Se pourrait-il que le député n’attire pas l’attention sur PDVSA, la compagnie pétrolière vénézuélienne dont le seul actionnaire est l’Etat, après avoir eu, entre 2010 et 2014, les revenus les plus élevés de toute son histoire, grâce à la hausse des prix du pétrole, et aujourd’hui il n’a aucun moyen de payer ses dettes?
Au cours des 14 premières années du gouvernement Chavez (1999-2013), le montant des recettes provenant des ventes de pétrole entré au Venezuela était trois fois plus que celui reçu au cours des 20 années précédentes (1979-1998). Avec ces chiffres, au moins la question est évidente pour moi: où est cet argent?
À quels programmes sociaux M. le député se référera-t-il?
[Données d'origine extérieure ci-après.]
Lemma recv_here k n aid bid a b l rest : soon n aid bid a b (l ++ rest) -> (2 * length l + length rest < 4096)%nat ->
  exists n' b', recv_rounds (S k) bid (Z.of_nat (length l)) [] n = Done (n', Ok l) /\ linked n' aid bid a b' rest.
Proof.
  intros (n1 & Hd & Hl) Hlen. cbn [recv_rounds]. rewrite Hd. exec_simpl. rewrite (l_b _ _ _ _ _ _ Hl).
  pose proof (RingBufferSpec.h_len _ _ (l_rx _ _ _ _ _ _ Hl)) as Hav. rewrite length_app in Hav.
  unfold RingBuffer.available, RingBuffer.RING_BUF_SIZE. rewrite Hav, (proj2 (Z.ltb_lt _ _)) by lia.
  rewrite Z.min_l by (cbn [length]; lia). cbn [length app]. rewrite Z.sub_0_r.
  destruct (linked_read _ _ _ _ _ _ (Z.of_nat (length l)) Hl ltac:(lia)) as (rb & -> & Hl'). exec_simpl.
  rewrite Nat2Z.id, take_app_length, drop_app_length in *. rewrite Z.leb_refl. eauto.
Qed.

(** A record on the wire. *)
Definition wire (ty hi lo : Z) (body : list Z) : list Z := [ty; 3; 3; hi; lo] ++ body.

Lemma read_record s aid bid a b ty hi lo body rest :
  soon (net s) aid bid a b (wire ty hi lo body ++ rest) -> Be.of_be16 hi lo = Z.of_nat (length body) ->
  (10 + 2 * length body + length rest < 4096)%nat ->
  exists n' b', read_tls_record bid s = Done (mkTls n' (sessions s), Ok (ty, body)) /\ linked n' aid bid a b' rest.
Proof.
  intros Hs Hlen Hroom. unfold wire in Hs. rewrite <- app_assoc in Hs.
  destruct (recv_here (Z.to_nat 199999) _ _ _ _ _ [ty; 3; 3; hi; lo] _ Hs) as (n1 & b1 & E1 & Hl1); [cbn; rewrite length_app; lia|].
  destruct (recv_here (Z.to_nat 199999) _ _ _ _ _ body rest (linked_soon _ _ _ _ _ _ Hl1)) as (n2 & b2 & E2 & Hl2); [lia|].
  exists n2, b2. split; [|done]. unfold read_tls_record, tcp_recv_exact.
  replace (Z.to_nat 200000) with (S (Z.to_nat 199999)) by (rewrite <- Z2Nat.inj_succ; lia).
  unfold bind at 1, on_net. change 5 with (Z.of_nat (length [ty; 3; 3; hi; lo])). rewrite E1. exec_simpl.
  unfold bind at 1, lift. change (arr_get [ty; 3; 3; hi; lo] 0) with (Done ty). exec_simpl.
  unfold bind at 1. change (u16_at [ty; 3; 3; hi; lo] 3) with (Done (Be.of_be16 hi lo)). exec_simpl. rewrite Hlen.
  rewrite (proj2 (Z.ltb_ge _ _)) by lia. unfold bind. cbn [net sessions]. rewrite E2. exec_simpl. done.
Qed.

Lemma wire_header len body : header_of len ++ body = wire CT_APPLICATION_DATA (wrap 8 (Z.shiftr len 8)) (wrap 8 (Z.land len 0xFF)) body.
Proof. done. Qed.

(** ** Messages *)

(** Each message is sent with session [i] and received with session [j]. *)
Fixpoint tls_exchange (i j cap : Z) (msgs : list (list Z)) : M (list (list Z)) :=
  match msgs with
  | [] => ret []
  | m :: msgs' =>
      bind (tls_send i m) (fun _ =>
      bind (tls_recv j cap) (fun got =>
      bind (tls_exchange i j cap msgs') (fun rest => ret (got :: rest))))
  end.

(** What session [x] seals, [y] can open. *)
Record mirrored (x y : TlsSession.t) : Prop := {
  mi_state : state x = ApplicationData /\ state y = ApplicationData;
  mi_key : client_app_key x = server_app_key y;
  mi_iv : client_app_iv x = server_app_iv y;
  mi_seq : client_seq x = server_seq y;
}.

Definition sent (x : TlsSession.t) : TlsSession.t := set_client_seq (u64_add (client_seq x) 1) x.
Definition received (y : TlsSession.t) : TlsSession.t := set_server_seq (u64_add (server_seq y) 1) y.

Lemma mirrored_next x y : mirrored x y -> mirrored (sent x) (received y).
Proof. intros [Hs Hk Hv Hq]. split; [done..|]. cbn. by rewrite Hq. Qed.

Lemma get_session_at s i x : sessions s !! i = Some (Some x) -> get_session (Z.of_nat i) s = Done (s, Ok x).
Proof. intros Hi. unfold get_session. by rewrite Nat2Z.id, Hi. Qed.

Lemma tls_send_linked s i bid x a b data :
  sessions s !! i = Some (Some x) -> state x = ApplicationData -> linked (net s) (socket_id x) bid a b [] ->
  bytes data -> (length data <= 1438)%nat ->
  exists n' a' b' body, tls_send (Z.of_nat i) data s = Done (mkTls n' (<[i := Some (sent x)]> (sessions s)), Ok (Z.of_nat (length data))) /\
    soon n' (socket_id x) bid a' b' (header_of (Z.of_nat (length body)) ++ body) /\ length body = (length data + 17)%nat /\ 
    decrypt_record (client_app_key x) (client_app_iv x) (client_seq x) (header_of (Z.of_nat (length body))) body = Done (Some (CT_APPLICATION_DATA, data)).
Proof.
  intros Hi Hst Hl Hd Hlen.
  destruct (record_spec (client_app_key x) (client_app_iv x) (client_seq x) CT_APPLICATION_DATA data Hd) as (body & Hr & Hbl & Hbb & Hdec); [done|lia|].
  destruct (linked_ack _ _ _ _ _ _ (header_of (Z.of_nat (length body)) ++ body) Hl) as (n1 & n2 & a' & b' & Hsend & _ & Hdel & Hl2 & _).
  - by apply (Forall_app_2 _ (header_of _)); [apply header_bytes|].
  - done.
  - rewrite length_app, Hbl. cbn [length header_of]. lia.
  - rewrite length_app, Hbl. cbn [length header_of]. lia.
  - exists n1, a', b', body. split; [|split; [by exists n2|done]].
    unfold tls_send, bind at 1. rewrite (get_session_at _ _ x Hi). exec_simpl. rewrite bool_decide_eq_true_2 by done. cbn [negb].
    unfold bind at 1, lift. rewrite Hr. exec_simpl. unfold bind at 1, update_session.
    rewrite (arr_get_at _ _ (Some x)) by (try lia; by rewrite Nat2Z.id). exec_simpl.
    rewrite arr_set_Done by (apply lookup_lt_Some in Hi; lia). exec_simpl. unfold bind, tcp_send_raw, on_net. cbn [net].
    rewrite Hsend. exec_simpl. rewrite Nat2Z.id. done.
Qed.

Lemma tls_recv_linked s j aid y a b body data cap :
  sessions s !! j = Some (Some y) -> state y = ApplicationData ->
  soon (net s) aid (socket_id y) a b (header_of (Z.of_nat (length body)) ++ body) -> (length body <= 2000)%nat ->
  decrypt_record (server_app_key y) (server_app_iv y) (server_seq y) (header_of (Z.of_nat (length body))) body = Done (Some (CT_APPLICATION_DATA, data)) ->
  exists n' b', tls_recv (Z.of_nat j) cap s = Done (mkTls n' (<[j := Some (received y)]> (sessions s)), Ok (take (Z.to_nat cap) data)) /\
    linked n' aid (socket_id y) a b' [].
Proof.
  intros Hj Hst Hs Hbl Hdec. rewrite wire_header, <- (app_nil_r (wire _ _ _ _)) in Hs.
  destruct (read_record _ _ _ _ _ _ _ _ _ _ Hs) as (n1 & b1 & E & Hl1); [apply header_length; unfold in_u; lia|cbn; lia|].
  exists n1, b1. split; [|done]. unfold tls_recv, bind at 1. rewrite (get_session_at _ _ y Hj). exec_simpl.
  rewrite bool_decide_eq_true_2 by done. cbn [negb]. unfold bind at 1. rewrite E. exec_simpl. rewrite Z.eqb_refl. cbn [negb].
  unfold bind at 1. rewrite (get_session_at (mkTls n1 (sessions s)) j y Hj). exec_simpl. unfold bind at 1, lift. rewrite Hdec. exec_simpl.
  unfold bind, update_session. cbn [sessions net]. rewrite (arr_get_at _ _ (Some y)) by (try lia; by rewrite Nat2Z.id). exec_simpl.
  rewrite arr_set_Done by (apply lookup_lt_Some in Hj; lia). exec_simpl. rewrite Nat2Z.id, Z.eqb_refl. done.
Qed.
(* ===== verification/Display.v ===== *)
(** * The display (src/kernel/src/display/)

    Colours, the hardware frame buffer, surfaces, the drawing primitives, text and
    the table of surfaces that programs allocate. The memory of the frame buffer
    is the list of its bytes, from [base] on; messages to the serial console are
    left out. *)

From S2P Require Import Prelude.

(** ** 32-bit signed integers *)
Definition i32 (z : Z) : Z := (z + 2 ^ 31) mod 2 ^ 32 - 2 ^ 31.

(** ** [framebuffer.rs] and [mod.rs]: pixels *)
Module FramebufferInfo.

Record t := mk {
  width : Z;
  height : Z;
  pitch : Z;
  bpp : Z;
  red_shift : Z;
  green_shift : Z;
  blue_shift : Z;
  size : Z;
}.

Definition new (width height pitch bpp red_shift green_shift blue_shift : Z) : t :=
  mk (wrap 32 width) (wrap 32 height) (wrap 32 pitch) bpp red_shift green_shift blue_shift (wrap 64 (pitch * height)).

Definition bytes_per_pixel (fb : t) : Z := bpp fb / 8.

(** [ptr.write_volatile(packed)] for a pointer to four bytes. *)
Definition store32 (mem : list Z) (offset packed : Z) : exec (list Z) := slice_set mem offset (offset + 4) (le_bytes 4 packed).

(** The write that [put_pixel] and [present] guard. *)
Definition write_at (fb : t) (mem : list Z) (offset packed : Z) : exec (list Z) :=
  if offset + 3 <? size fb then store32 mem offset packed else Done mem.

Definition put_pixel (fb : t) (mem : list Z) (x y packed : Z) : exec (list Z) :=
  if (width fb <=? x) || (height fb <=? y) then Done mem
  else write_at fb mem (y * pitch fb + x * bytes_per_pixel fb) packed.

Definition get_pixel (fb : t) (mem : list Z) (x y : Z) : exec Z :=
  if (width fb <=? x) || (height fb <=? y) then Done 0
  else
    let offset := y * pitch fb + x * bytes_per_pixel fb in
    if offset + 3 <? size fb then bs ← slice_get mem offset (offset + 4); Done (le_value bs) else Done 0.

End FramebufferInfo.

Module Color.

Record t := mk { r : Z; g : Z; b : Z }.

Definition to_packed (fb : FramebufferInfo.t) (c : t) : Z :=
  Z.lor (Z.lor (wrap 32 (Z.shiftl (r c) (FramebufferInfo.red_shift fb))) (wrap 32 (Z.shiftl (g c) (FramebufferInfo.green_shift fb))))
        (wrap 32 (Z.shiftl (b c) (FramebufferInfo.blue_shift fb))).

Definition BLACK : t := mk 0 0 0.
Definition WHITE : t := mk 255 255 255.
Definition GREEN : t := mk 0 255 0.
Definition GRAY : t := mk 128 128 128.

End Color.

(** ** [compositor.rs]: surfaces *)
Module Surface.

Record t := mk { buffer : list Z; width : Z; height : Z; dirty : bool }.

(** An allocation that fails stops the kernel; it is taken to succeed. *)
Definition new (width height : Z) : option t :=
  let len := width * height in
  if len =? 0 then None else Some (mk (replicate (Z.to_nat len) 0) width height false).

Definition pixel (s : t) (x y packed : Z) : exec t :=
  if (x <? width s) && (y <? height s) then
    buffer' ← arr_set (buffer s) (y * width s + x) packed;
    Done (mk buffer' (width s) (height s) true)
  else Done s.

Definition get_pixel (s : t) (x y : Z) : exec Z :=
  if (x <? width s) && (y <? height s) then arr_get (buffer s) (y * width s + x) else Done 0.

Definition clear (s : t) (packed : Z) : t := mk ((fun _ => packed) <$> buffer s) (width s) (height s) true.

Definition size_bytes (s : t) : Z := Z.of_nat (length (buffer s)) * 4.

End Surface.

(** A loop [for i in a..b] whose body may stop the kernel. *)
Fixpoint each {A} (body : A -> Z -> exec A) (is_ : list Z) (a : A) : exec A :=
  match is_ with
  | [] => Done a
  | i :: is_ => a ← body a i; each body is_ a
  end.

Definition range (a b : Z) : list Z := seqZ a (b - a).

(** [present]: the memory of the frame buffer afterwards. *)
Definition present (surface : Surface.t) (fb : FramebufferInfo.t) (mem : list Z) : exec (list Z) :=
  let w := Z.min (Surface.width surface) (FramebufferInfo.width fb) in
  let h := Z.min (Surface.height surface) (FramebufferInfo.height fb) in
  each (fun mem y =>
    each (fun mem x =>
      packed ← arr_get (Surface.buffer surface) (y * Surface.width surface + x);
      FramebufferInfo.write_at fb mem (y * FramebufferInfo.pitch fb + x * FramebufferInfo.bytes_per_pixel fb) packed)
    (range 0 w) mem)
  (range 0 h) mem.

(** ** [drawing.rs] *)
Module Drawing.
Import Surface.

Definition draw_rect (s : t) (x y w h packed : Z) : exec t :=
  if (w =? 0) || (h =? 0) then Done s
  else
    s ← each (fun s dx =>
          s ← pixel s (u32_add x dx) y packed;
          pixel s (u32_add x dx) (wrap 32 (u32_add y h - 1)) packed) (range 0 w) s;
    each (fun s dy =>
      s ← pixel s x (u32_add y dy) packed;
      pixel s (wrap 32 (u32_add x w - 1)) (u32_add y dy) packed) (range 1 (sat_sub h 1)) s.

Definition draw_filled_rect (s : t) (x y w h packed : Z) : exec t :=
  each (fun s dy => each (fun s dx => pixel s (u32_add x dx) (u32_add y dy) packed) (range 0 w) s) (range 0 h) s.

(** Bresenham's algorithm; [fuel] bounds the rounds of [loop]. *)
Fixpoint line_loop (fuel : nat) (s : t) (x y x1 y1 dx dy sx sy err packed : Z) : exec t :=
  s ← (if (0 <=? x) && (0 <=? y) then pixel s x y packed else Done s);
  if (x =? x1) && (y =? y1) then Done s
  else
    match fuel with
    | O => Diverged
    | S fuel' =>
        let e2 := i32 (2 * err) in
        if (dy <=? e2) && (x =? x1) then Done s
        else
          let '(x, err) := if dy <=? e2 then (i32 (x + sx), i32 (err + dy)) else (x, err) in
          if (e2 <=? dx) && (y =? y1) then Done s
          else
            let '(y, err) := if e2 <=? dx then (i32 (y + sy), i32 (err + dx)) else (y, err) in
            line_loop fuel' s x y x1 y1 dx dy sx sy err packed
    end.

Definition draw_line (s : t) (x0 y0 x1 y1 packed : Z) : exec t :=
  let dx := i32 (Z.abs (i32 (x1 - x0))) in
  let dy := i32 (- i32 (Z.abs (i32 (y1 - y0)))) in
  let sx := if x0 <? x1 then 1 else -1 in
  let sy := if y0 <? y1 then 1 else -1 in
  line_loop (Z.to_nat (Z.abs (x1 - x0) + Z.abs (y1 - y0) + 1)) s x0 y0 x1 y1 dx dy sx sy (i32 (dx + dy)) packed.

Definition blit (s : t) (src : list Z) (src_width src_height dst_x dst_y : Z) : exec t :=
  each (fun s row =>
    each (fun s col =>
      let src_idx := u32_add (wrap 32 (row * src_width)) col in
      if src_idx <? Z.of_nat (length src) then
        p ← arr_get src src_idx;
        pixel s (u32_add dst_x col) (u32_add dst_y row) p
      else Done s)
    (range 0 src_width) s)
  (range 0 src_height) s.

End Drawing.

(** ** [text.rs] *)
Module Text.
Import Surface.

Definition FONT_WIDTH : Z := 8.
Definition FONT_HEIGHT : Z := 16.

(** Each glyph as one number: sixteen rows of eight pixels, the first row in the
    highest byte. *)
Definition GLYPHS : list Z :=
  [0x00000000000000000000000000000000; 0x0000183C3C3C18181800181800000000; 0x00666666240000000000000000000000;
   0x0000006C6CFE6C6C6CFE6C6C00000000; 0x18187CC6C2C07C060686C67C18180000; 0x00000000C2C60C183060C68600000000;
   0x0000386C6C3876DCCCCCCC7600000000; 0x00303030600000000000000000000000; 0x00000C18303030303030180C00000000;
   0x000030180C0C0C0C0C0C183000000000; 0x0000000000663CFF3C66000000000000; 0x000000000018187E1818000000000000;
   0x00000000000000000018181830000000; 0x00000000000000FE0000000000000000; 0x00000000000000000000181800000000;
   0x0000000002060C183060C08000000000; 0x0000386CC6C6D6D6C6C66C3800000000; 0x00001838781818181818187E00000000;
   0x00007CC6060C183060C0C6FE00000000; 0x00007CC606063C060606C67C00000000; 0x00000C1C3C6CCCFE0C0C0C1E00000000;
   0x0000FEC0C0C0FC060606C67C00000000; 0x00003860C0C0FCC6C6C6C67C00000000; 0x0000FEC606060C183030303000000000;
   0x00007CC6C6C67CC6C6C6C67C00000000; 0x00007CC6C6C67E0606060C7800000000; 0x00000000181800000018180000000000;
   0x00000000181800000018183000000000; 0x000000060C18306030180C0600000000; 0x00000000007E00007E00000000000000;
   0x0000006030180C060C18306000000000; 0x00007CC6C60C18181800181800000000; 0x0000007CC6C6DEDEDEDCC07C00000000;
   0x000010386CC6C6FEC6C6C6C600000000; 0x0000FC6666667C66666666FC00000000; 0x00003C66C2C0C0C0C0C2663C00000000;
   0x0000F86C6666666666666CF800000000; 0x0000FE6662687868606266FE00000000; 0x0000FE6662687868606060F000000000;
   0x00003C66C2C0C0DEC6C6663A00000000; 0x0000C6C6C6C6FEC6C6C6C6C600000000; 0x00003C18181818181818183C00000000;
   0x00001E0C0C0C0C0CCCCCCC7800000000; 0x0000E666666C78786C6666E600000000; 0x0000F06060606060606266FE00000000;
   0x0000C6EEFEFED6C6C6C6C6C600000000; 0x0000C6E6F6FEDECEC6C6C6C600000000; 0x00007CC6C6C6C6C6C6C6C67C00000000;
   0x0000FC6666667C60606060F000000000; 0x00007CC6C6C6C6C6C6D6DE7C0C0E0000; 0x0000FC6666667C6C666666E600000000;
   0x00007CC6C660380C06C6C67C00000000; 0x0000FFDB991818181818183C00000000; 0x0000C6C6C6C6C6C6C6C6C67C00000000;
   0x0000C6C6C6C6C6C6C66C381000000000; 0x0000C6C6C6C6D6D6D6FEEE6C00000000; 0x0000C6C66C7C38387C6CC6C600000000;
   0x0000C6C6C66C38181818183C00000000; 0x0000FEC6860C183060C2C6FE00000000; 0x00003C30303030303030303C00000000;
   0x00000080C0E070381C0E060200000000; 0x00003C0C0C0C0C0C0C0C0C3C00000000; 0x10386CC6000000000000000000000000;
   0x00000000000000000000000000FF0000; 0x30301800000000000000000000000000; 0x0000000000780C7CCCCCCC7600000000;
   0x0000E06060786C666666667C00000000; 0x00000000007CC6C0C0C0C67C00000000; 0x00001C0C0C3C6CCCCCCCCC7600000000;
   0x00000000007CC6FEC0C0C67C00000000; 0x00001C36323078303030307800000000; 0x000000000076CCCCCCCCCC7C0CCC7800;
   0x0000E060606C7666666666E600000000; 0x00001818003818181818183C00000000; 0x00000606000E06060606060666663C00;
   0x0000E06060666C78786C66E600000000; 0x00003818181818181818183C00000000; 0x0000000000ECFED6D6D6D6C600000000;
   0x0000000000DC66666666666600000000; 0x00000000007CC6C6C6C6C67C00000000; 0x0000000000DC66666666667C6060F000;
   0x000000000076CCCCCCCCCC7C0C0C1E00; 0x0000000000DC7666606060F000000000; 0x00000000007CC660380CC67C00000000;
   0x0000103030FC30303030361C00000000; 0x0000000000CCCCCCCCCCCC7600000000; 0x0000000000C6C6C6C6C66C3800000000;
   0x0000000000C6C6D6D6D6FE6C00000000; 0x0000000000C66C3838386CC600000000; 0x0000000000C6C6C6C6C6C67E060CF800;
   0x0000000000FECC183060C6FE00000000; 0x00000E18181870181818180E00000000; 0x00001818181800181818181800000000;
   0x0000701818180E181818187000000000; 0x000076DC000000000000000000000000].

Definition rows (glyph : Z) : list Z := reverse (le_bytes 16 glyph).
Definition FONT_DATA : list Z := concat (rows <$> GLYPHS).

Definition glyph_offset (ch : Z) : Z :=
  let code := wrap 8 ch in
  let glyph_idx := if (0x20 <=? code) && (code <=? 0x7E) then code - 0x20 else 0 in
  glyph_idx * FONT_HEIGHT.

(** The colour of a pixel of a row of a glyph. *)
Definition glyph_color (byte col fg bg : Z) : Z := if negb (Z.land (Z.shiftr byte (7 - col)) 1 =? 0) then fg else bg.

Definition draw_char (s : t) (x y ch fg bg : Z) : exec t :=
  each (fun s row =>
    byte ← arr_get FONT_DATA (glyph_offset ch + row);
    each (fun s col => pixel s (u32_add x col) (u32_add y row) (glyph_color byte col fg bg)) (range 0 FONT_WIDTH) s)
  (range 0 FONT_HEIGHT) s.

Fixpoint draw_string (s : t) (cx y : Z) (chars : list Z) (fg bg : Z) : exec t :=
  match chars with
  | [] => Done s
  | ch :: chars =>
      if ch =? 10 then draw_string s cx y chars fg bg
      else
        s ← draw_char s cx y ch fg bg;
        draw_string s (u32_add cx FONT_WIDTH) y chars fg bg
  end.

End Text.

(** ** [mod.rs]: the surfaces of programs *)
Module SurfaceTable.

Definition MAX_SURFACES : Z := 8.

Definition t : Type := list (option Surface.t).

Definition new : t := replicate 8 None.

Fixpoint alloc_loop (slots : t) (i width height : Z) : t * option Z :=
  match slots with
  | [] => ([], None)
  | None :: slots =>
      match Surface.new width height with
      | Some surface => (Some surface :: slots, Some i)
      | None => (None :: slots, None)
      end
  | Some s :: slots => let '(slots, r) := alloc_loop slots (i + 1) width height in (Some s :: slots, r)
  end.

Definition alloc (slots : t) (width height : Z) : t * option Z := alloc_loop slots 0 width height.

Definition get (slots : t) (id : Z) : option Surface.t := match slots !! Z.to_nat id with Some o => o | None => None end.

End SurfaceTable.

(** [DisplayState]: the frame buffer, its memory and the back buffer. *)
Record DisplayState := mkDisplay { fb : FramebufferInfo.t; memory : list Z; surface : Surface.t }.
Parce que chaque jour je vois des gens fouiller dans les poubelles au coin près de ma maison à la recherche de quelque chose à manger; car il y a un mois je suis tombé malade et ma femme et moi avons passé trois jours à chercher les antibiotiques indiqués en pharmacie et quand on les a finalement trouvés, le prix qu’on a dû payer pour une semaine de traitement équivaut à un seul mois de mon salaire comme professeur.
Non. Ce n’est pas une invention de l’impérialisme yankee. Non monsieur! Nous, les Vénézuéliens, traversons des dures épreuves. Dans chaque strate socio-économique, des plus riches aux plus vulnérables, on a vu notre situation se dégrader de manière drastique, en particulier au cours des trois dernières années.
Il semble que M. Mélenchon ignore qu’au Venezuela il y a des enfants qui meurent tous les jours à cause de la malnutrition et que l’État a perdu toute capacité de soigner des patients atteints de maladies chroniques comme le cancer, le sida, le diabète ou les maladies rénales ou les hépatiques.
Et pourtant, le vice-président El Aissami a déclaré que les vaccins seront fournis uniquement aux citoyens qui aient le «Carnet de la Patria», c’est-à-dire que seuls les adeptes du gouvernement auront le droit de se faire vacciner. Face à cette réalité, plusieurs pays et des organisations internationales ont offert une aide humanitaire et le gouvernement vénézuélien refuse d’en accepter car il semble que la famine est devenue un mécanisme de contrôle de la population.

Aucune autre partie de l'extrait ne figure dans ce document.